Dataset entries:
-*-*-

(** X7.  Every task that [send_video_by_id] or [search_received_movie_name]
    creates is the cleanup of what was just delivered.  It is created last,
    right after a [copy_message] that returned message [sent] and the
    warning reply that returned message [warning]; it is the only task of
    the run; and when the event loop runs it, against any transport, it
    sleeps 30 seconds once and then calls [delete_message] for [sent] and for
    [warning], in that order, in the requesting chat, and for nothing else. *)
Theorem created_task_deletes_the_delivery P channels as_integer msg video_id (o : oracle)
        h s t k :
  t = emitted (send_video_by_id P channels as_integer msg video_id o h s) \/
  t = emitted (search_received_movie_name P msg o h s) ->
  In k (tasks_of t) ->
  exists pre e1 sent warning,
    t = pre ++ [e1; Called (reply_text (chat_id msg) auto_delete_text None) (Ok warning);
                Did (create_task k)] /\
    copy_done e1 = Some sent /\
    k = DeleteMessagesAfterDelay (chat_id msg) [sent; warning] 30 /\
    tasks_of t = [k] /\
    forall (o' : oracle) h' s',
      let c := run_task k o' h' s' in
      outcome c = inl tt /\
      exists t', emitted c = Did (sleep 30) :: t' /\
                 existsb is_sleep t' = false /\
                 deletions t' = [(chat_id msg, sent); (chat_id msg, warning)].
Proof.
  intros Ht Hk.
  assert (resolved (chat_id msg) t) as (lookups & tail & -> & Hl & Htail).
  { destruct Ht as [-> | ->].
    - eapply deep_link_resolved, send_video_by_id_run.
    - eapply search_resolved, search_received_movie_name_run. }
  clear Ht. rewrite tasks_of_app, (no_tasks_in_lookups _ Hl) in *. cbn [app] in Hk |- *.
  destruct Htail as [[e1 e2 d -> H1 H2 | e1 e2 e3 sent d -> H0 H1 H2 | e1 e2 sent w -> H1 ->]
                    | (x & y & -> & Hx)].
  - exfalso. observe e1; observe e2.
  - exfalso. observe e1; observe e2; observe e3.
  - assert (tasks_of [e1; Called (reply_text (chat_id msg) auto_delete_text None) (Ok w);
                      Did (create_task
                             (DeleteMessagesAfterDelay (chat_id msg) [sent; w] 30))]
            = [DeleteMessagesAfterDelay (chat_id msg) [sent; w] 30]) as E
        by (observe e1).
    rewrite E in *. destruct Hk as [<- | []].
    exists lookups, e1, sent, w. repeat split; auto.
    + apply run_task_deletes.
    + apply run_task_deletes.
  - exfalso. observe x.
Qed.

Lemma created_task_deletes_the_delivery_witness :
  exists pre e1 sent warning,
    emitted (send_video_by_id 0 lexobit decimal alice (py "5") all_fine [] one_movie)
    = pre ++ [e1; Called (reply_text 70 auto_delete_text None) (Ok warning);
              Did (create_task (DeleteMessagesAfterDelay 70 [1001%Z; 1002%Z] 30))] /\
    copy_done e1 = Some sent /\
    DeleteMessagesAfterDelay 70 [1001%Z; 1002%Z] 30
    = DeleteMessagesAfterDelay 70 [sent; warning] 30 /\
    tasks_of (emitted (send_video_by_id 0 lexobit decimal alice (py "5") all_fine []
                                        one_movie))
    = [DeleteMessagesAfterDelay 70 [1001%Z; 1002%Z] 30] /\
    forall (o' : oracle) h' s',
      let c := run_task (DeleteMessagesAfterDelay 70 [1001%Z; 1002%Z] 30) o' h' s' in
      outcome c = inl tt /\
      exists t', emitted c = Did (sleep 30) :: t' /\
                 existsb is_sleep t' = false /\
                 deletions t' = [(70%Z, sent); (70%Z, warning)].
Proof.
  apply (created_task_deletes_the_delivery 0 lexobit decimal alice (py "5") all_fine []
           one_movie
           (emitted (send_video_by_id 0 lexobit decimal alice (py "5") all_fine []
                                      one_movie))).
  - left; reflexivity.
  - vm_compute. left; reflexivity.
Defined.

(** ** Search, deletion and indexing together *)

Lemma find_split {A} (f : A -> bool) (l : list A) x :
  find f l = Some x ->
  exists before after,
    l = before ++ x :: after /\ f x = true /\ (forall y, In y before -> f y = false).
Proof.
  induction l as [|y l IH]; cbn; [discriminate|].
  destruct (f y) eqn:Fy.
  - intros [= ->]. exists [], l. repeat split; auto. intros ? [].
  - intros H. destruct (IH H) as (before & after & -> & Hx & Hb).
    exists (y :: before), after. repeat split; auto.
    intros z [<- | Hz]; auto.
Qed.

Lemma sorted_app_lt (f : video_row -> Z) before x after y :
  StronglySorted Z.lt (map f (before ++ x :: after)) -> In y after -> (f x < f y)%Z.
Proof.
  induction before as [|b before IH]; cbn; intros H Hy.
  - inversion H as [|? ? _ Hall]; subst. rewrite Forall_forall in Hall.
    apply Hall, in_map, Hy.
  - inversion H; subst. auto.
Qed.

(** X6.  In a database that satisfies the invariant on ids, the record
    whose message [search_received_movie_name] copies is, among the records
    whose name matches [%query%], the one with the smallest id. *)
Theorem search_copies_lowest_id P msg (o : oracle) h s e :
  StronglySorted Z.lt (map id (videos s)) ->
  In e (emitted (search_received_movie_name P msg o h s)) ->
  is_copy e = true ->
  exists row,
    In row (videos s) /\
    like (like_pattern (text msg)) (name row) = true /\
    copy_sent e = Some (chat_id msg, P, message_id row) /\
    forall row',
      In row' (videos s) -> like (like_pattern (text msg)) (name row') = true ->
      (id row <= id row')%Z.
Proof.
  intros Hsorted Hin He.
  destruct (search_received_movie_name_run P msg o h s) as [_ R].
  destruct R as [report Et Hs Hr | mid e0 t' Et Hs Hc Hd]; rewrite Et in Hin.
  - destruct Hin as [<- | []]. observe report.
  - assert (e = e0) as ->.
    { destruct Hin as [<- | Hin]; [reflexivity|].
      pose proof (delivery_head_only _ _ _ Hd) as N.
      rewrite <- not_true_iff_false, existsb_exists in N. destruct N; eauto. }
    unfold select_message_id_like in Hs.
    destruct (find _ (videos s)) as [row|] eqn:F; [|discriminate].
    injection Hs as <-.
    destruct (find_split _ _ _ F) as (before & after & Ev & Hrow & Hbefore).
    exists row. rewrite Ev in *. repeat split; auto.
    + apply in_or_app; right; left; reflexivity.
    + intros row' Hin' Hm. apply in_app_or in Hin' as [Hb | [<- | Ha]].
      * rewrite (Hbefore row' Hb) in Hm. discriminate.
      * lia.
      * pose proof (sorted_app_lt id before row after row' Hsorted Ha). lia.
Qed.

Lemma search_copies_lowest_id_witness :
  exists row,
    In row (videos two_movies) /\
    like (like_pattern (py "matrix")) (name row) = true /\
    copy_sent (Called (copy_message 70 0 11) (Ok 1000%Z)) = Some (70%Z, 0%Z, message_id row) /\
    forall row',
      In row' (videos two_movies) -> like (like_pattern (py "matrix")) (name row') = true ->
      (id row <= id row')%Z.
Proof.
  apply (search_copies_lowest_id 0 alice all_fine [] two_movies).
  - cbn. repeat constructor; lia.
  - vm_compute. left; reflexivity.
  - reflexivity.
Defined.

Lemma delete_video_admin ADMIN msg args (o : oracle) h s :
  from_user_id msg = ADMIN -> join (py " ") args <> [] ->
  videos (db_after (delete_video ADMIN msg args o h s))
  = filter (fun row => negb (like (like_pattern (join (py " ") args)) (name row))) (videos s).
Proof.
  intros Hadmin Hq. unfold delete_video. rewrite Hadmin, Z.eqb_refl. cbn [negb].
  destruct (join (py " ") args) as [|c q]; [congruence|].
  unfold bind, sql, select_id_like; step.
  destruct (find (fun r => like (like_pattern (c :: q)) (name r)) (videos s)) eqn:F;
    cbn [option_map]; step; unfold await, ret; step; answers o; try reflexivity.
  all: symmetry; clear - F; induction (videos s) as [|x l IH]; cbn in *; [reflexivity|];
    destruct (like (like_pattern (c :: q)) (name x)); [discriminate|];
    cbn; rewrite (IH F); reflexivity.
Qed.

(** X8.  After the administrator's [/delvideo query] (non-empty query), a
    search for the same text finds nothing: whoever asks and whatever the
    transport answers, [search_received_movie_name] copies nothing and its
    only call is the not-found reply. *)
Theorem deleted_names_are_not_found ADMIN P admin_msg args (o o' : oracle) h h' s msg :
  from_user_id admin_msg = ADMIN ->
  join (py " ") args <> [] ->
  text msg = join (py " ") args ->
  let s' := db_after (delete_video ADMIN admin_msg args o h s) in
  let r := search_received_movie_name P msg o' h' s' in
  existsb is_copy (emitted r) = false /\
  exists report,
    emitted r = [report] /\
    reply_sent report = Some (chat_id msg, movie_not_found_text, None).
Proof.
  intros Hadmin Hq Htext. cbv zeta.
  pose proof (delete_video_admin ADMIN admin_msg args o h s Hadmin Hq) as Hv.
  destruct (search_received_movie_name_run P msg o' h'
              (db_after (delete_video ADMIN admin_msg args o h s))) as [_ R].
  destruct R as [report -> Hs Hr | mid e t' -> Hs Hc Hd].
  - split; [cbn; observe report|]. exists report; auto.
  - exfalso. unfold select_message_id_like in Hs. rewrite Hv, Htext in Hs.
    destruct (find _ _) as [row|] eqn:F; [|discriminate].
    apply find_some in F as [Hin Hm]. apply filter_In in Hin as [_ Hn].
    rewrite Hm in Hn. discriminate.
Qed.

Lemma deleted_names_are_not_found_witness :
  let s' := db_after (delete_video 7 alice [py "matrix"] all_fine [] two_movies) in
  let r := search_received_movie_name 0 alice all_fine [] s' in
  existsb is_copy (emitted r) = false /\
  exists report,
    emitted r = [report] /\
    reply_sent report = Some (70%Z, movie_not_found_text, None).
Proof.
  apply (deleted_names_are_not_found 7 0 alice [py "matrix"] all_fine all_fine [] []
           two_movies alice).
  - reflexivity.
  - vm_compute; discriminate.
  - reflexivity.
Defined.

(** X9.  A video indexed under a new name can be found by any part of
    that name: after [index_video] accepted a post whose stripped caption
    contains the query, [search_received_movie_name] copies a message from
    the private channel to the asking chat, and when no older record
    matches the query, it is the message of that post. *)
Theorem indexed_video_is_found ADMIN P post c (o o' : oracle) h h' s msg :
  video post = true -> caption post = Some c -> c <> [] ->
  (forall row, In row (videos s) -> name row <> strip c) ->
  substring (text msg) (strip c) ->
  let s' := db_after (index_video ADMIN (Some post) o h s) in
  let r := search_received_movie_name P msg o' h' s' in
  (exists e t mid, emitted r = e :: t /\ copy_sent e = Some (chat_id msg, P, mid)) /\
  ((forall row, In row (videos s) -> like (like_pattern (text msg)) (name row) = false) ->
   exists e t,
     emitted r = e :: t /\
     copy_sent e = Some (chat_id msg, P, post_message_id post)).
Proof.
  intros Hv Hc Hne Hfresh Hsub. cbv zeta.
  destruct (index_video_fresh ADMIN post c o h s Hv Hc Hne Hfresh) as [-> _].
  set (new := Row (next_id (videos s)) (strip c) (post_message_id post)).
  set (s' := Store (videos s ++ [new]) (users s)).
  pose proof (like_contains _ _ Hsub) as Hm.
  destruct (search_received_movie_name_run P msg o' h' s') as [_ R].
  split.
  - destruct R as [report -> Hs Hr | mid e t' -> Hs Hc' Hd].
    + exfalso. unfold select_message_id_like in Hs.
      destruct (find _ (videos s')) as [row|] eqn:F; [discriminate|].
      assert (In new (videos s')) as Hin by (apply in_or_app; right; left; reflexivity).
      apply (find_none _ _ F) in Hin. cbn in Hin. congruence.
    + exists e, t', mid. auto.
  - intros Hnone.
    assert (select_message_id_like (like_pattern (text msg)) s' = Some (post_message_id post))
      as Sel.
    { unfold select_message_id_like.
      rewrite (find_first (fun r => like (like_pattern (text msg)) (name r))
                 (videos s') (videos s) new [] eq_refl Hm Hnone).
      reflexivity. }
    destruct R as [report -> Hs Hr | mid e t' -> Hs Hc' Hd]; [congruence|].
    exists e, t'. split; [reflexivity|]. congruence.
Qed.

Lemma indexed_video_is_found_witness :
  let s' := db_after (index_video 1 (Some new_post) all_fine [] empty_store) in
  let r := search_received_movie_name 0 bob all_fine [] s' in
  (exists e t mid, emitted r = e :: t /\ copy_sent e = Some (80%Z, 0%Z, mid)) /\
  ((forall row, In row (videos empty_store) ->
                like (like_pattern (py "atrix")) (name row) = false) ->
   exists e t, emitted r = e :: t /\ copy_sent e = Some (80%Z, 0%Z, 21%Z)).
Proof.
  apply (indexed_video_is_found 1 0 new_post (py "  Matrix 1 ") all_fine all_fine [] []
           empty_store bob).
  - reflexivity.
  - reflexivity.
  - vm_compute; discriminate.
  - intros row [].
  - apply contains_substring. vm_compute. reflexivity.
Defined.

-*-*-

Exercise goal:
Which of the lines above include the word "transport"? List those lines.

Solution to the exercise:
    the run; and when the event loop runs it, against any transport, it
    transport answers, [search_received_movie_name] copies nothing and its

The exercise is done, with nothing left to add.